Su labor de «restaurador ante el lienzo de un gran maestro», como expone, proyecta la imaginación hacia un conjunto de decisiones trascendentales para que el escrito final llegue adonde se considera que ha de hacerlo antes de que se multiplique y no haya rincón del planeta donde no se deposite un ejemplar. Pienso en el compromiso ético y estético ante el producto y ante lo que significa el noble oficio de editar libros: estar horas, días, semanas, meses… indagando en el corazón de ese organismo lingüístico y fijándonos en cómo sus válvulas permiten adentrarnos en las cavidades estéticas de los escritores (¡qué hermosa ocupación!). Y pienso también en las versiones en distintas fases de terminación que manejó y, sobre todo, en esa quinta fechada el 5 de julio de 2004, la del «Gran OK final…», que fue la que debió empujar a Gabo a concluir que debía dejar reposar la obra, como le indicó a su secretaria, Mónica Alonso. Pienso en ella, por supuesto, vinculada con el escritor desde principios de mayo de 2003, porque en mi fantasía concibo el fichero digital que elaboró y custodió; y en el que, junto con la señalada versión cinco, «convivían fragmentos de otras opciones o escenas que el autor había considerado anteriormente», como refleja Cristóbal en su nota.
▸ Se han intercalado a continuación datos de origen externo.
(** ** The scenarios of the debounced mutator *)

Section MutatorScenarios.
Import Js Debounce Mutator Scenario.
Local Open Scope Z_scope.

(** [scheduleWrite("a", {value: 1})], then [scheduleWrite("a", {value: 2})]
    50ms later, window 250ms: by 300ms [write] has been called once, with
    [("a", {value: 2})]. *)
Lemma burst_scenario :
  writes healthy 250 timers_first
         (for_key "a" [(0, value_patch 1); (50, value_patch 2)]) 300 =
    [(300, ("a", value_patch 2))].
Proof.
  apply (burst_writes_last_patch_once healthy 250 timers_first "a" 0
           (value_patch 1) [(50, value_patch 2)] 300);
    unfold delay; simpl; lia.
Defined.

(** Keys ["b"] then ["a"], 50ms apart, window 250ms: only ["a"] is
    written. *)
Lemma shared_timer_scenario :
  writes healthy 250 timers_first
         [(0, ("b", value_patch 1)); (50, ("a", value_patch 2))] 1000 =
    [(300, ("a", value_patch 2))].
Proof.
  apply (later_call_cancels_other_key healthy 250 timers_first
           "a" "b"
           (value_patch 2) (value_patch 1) 0 50 1000); lia.
Defined.

(** Timers are not independent per key: ["b"] has a write pending when
    ["a"] is called 50ms later; the write of ["b"] is cancelled and never
    reaches [write], however long one waits. *)
Lemma independent_timers_refuted :
  "a" <> "b" /\
  pending (run (E := string) healthy 250 timers_first
             [(0, ("b", value_patch 1))] init) =
    [("b", value_patch 1)] /\
  forall T, 300 <= T ->
    ~ exists t,
        (t, ("b", value_patch 1)) ∈
          writes healthy 250 timers_first
            [(0, ("b", value_patch 1)); (50, ("a", value_patch 2))] T.
Proof.
  split; [done|]. split; [reflexivity|].
  intros T HT [t Hin].
  rewrite (second_call_wins healthy 250 timers_first ("b", value_patch 1)
             ("a", value_patch 2) 0 50 T) in Hin by lia.
  apply list_elem_of_singleton in Hin. discriminate Hin.
Qed.



(** Calls 300ms apart with a window of 250ms: one write each, on any
    host. *)
Lemma well_spaced_scenario :
  writes healthy 250 calls_first
         (for_key "a" [(0, value_patch 1); (300, value_patch 2)]) 550 =
    [(250, ("a", value_patch 1)); (550, ("a", value_patch 2))].
Proof. reflexivity. Qed.

End MutatorScenarios.
(** ** The table editors of the bond page *)

Section IndexOf.
Import Js Bond.
Local Open Scope Z_scope.

Lemma indexOf_from_range (a : list obj) (x : obj) (i : Z) :
  indexOf_from i a x = -1 \/
  i <= indexOf_from i a x < i + Z.of_nat (length a).
Proof.
  revert i. induction a as [|y a IH]; intros i; simpl; [by left|].
  destruct (bool_decide (ref y = ref x)); [right; lia|].
  destruct (IH (i + 1)) as [->|H]; [by left | right; lia].
Qed.

(** [indexOf] answers [-1] or a valid index. *)
Lemma indexOf_range (a : list obj) (x : obj) :
  -1 <= indexOf a x < Z.of_nat (length a).
Proof.
  unfold indexOf. destruct (indexOf_from_range a x 0) as [->|H]; lia.
Qed.

Lemma indexOf_from_found (a : list obj) (x : obj) (i : Z) :
  0 <= i -> i <= indexOf_from i a x ->
  exists o, a !! Z.to_nat (indexOf_from i a x - i) = Some o /\
            ref o = ref x.
Proof.
  revert i. induction a as [|y a IH]; intros i Hi; simpl; [lia|].
  destruct (bool_decide (ref y = ref x)) eqn:Hy.
  - intros _. replace (i - i) with 0 by lia. exists y.
    split; [done|]. by apply bool_decide_eq_true in Hy.
  - intros Hle.
    destruct (indexOf_from_range a x (i + 1)) as [Hm|Hr]; [lia|].
    destruct (IH (i + 1)) as (o & Ho & Href); [lia|lia|].
    exists o. split; [|done].
    replace (Z.to_nat (indexOf_from (i + 1) a x - i))
      with (S (Z.to_nat (indexOf_from (i + 1) a x - (i + 1)))) by lia.
    done.
Qed.

Lemma indexOf_found (a : list obj) (x : obj) :
  0 <= indexOf a x ->
  exists o, a !! Z.to_nat (indexOf a x) = Some o /\ ref o = ref x.
Proof.
  intros H. unfold indexOf in *.
  destruct (indexOf_from_found a x 0) as (o & Ho & Href); [lia|lia|].
  exists o. by rewrite Z.sub_0_r in Ho.
Qed.



End IndexOf.

Section SaverFacts.
Import Js Saver.
Context {K P E : Type} `{EqDecision K}.
Variable write_fails : K * P -> option E.
Variable W : Z.
Variable merge : P -> P -> P.

Local Open Scope Z_scope.

Lemma find_app_first {X : Type} (f : X -> bool) (l1 l2 : list X) :
  List.find f (l1 ++ l2) =
    match List.find f l1 with
    | Some x => Some x
    | None => List.find f l2
    end.
Proof.
  induction l1 as [|x l1 IH]; [done|]. simpl. by destruct (f x).
Qed.

Lemma find_filtered_out (k : K) (l : list (entry K P)) :
  List.find (fun e => bool_decide (key e = k))
            (List.filter (fun e => negb (bool_decide (key e = k))) l) = None.
Proof.
  induction l as [|e l IH]; [done|]. simpl.
  destruct (bool_decide (key e = k)) eqn:He; simpl; [done|].
  by rewrite He.
Qed.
Qué pacto con la fidelidad; qué lealtad de copista, la suya. Al pensar y recrearme en lo apuntado, vuelvo con lejana felicidad sobre los pasos de uno de mis más preciados manuales filológicos: el de crítica textual de Alberto Blecua. Inmerso en esta alegría, la ficción puja por hipótesis inverosímiles: ¿y si en alguna ida se hubiera dicho para sus adentros: «el señor se confunde, no ha querido decir X, sino Y», y quisiese enmendar el supuesto despiste del escritor haciendo ella misma la persuasiva corrección que su entendimiento le dictaba? ¿Y si en medio de esa «mejor manera de ocupar sus días en el estudio haciendo lo que más les gustaba hacer: proponiendo un adjetivo aquí o un detalle que podía cambiar allá», que anota el editor, concluyera la mujer que las tinieblas del cataquero requerían, para que se disiparan, de una intervención más decidida por su parte a la hora de convertir en definitivo cuanto recogía por escrito? No digo que esto haya ocurrido; no, no y no, pero qué apasionante, qué excitante, qué grata tensión subyace en la sola idea de que los hechos se hubieran producido así y que el editor se hubiera enfrentado a una versión que, atribuida en su totalidad al escritor, sutilmente tuviera entre líneas diferentes intervenciones de la secretaria sobre las que jamás estuvo al corriente el propio García Márquez. Es todo fantasía, lo admito, no dudo de las palabras que le dedica Cristóbal Pera («La fidelidad y compromiso de Mónica Alonso con el escritor han sido esenciales para que el texto llegara a nuestras manos»), mas cómo no permitirme estos desvíos en este bloque de prejuicios que así, de esta manera, en este instante, remato.
*Victoriano Santana es Doctor en Filología Española, profesor de Secundaria, escritor y editor.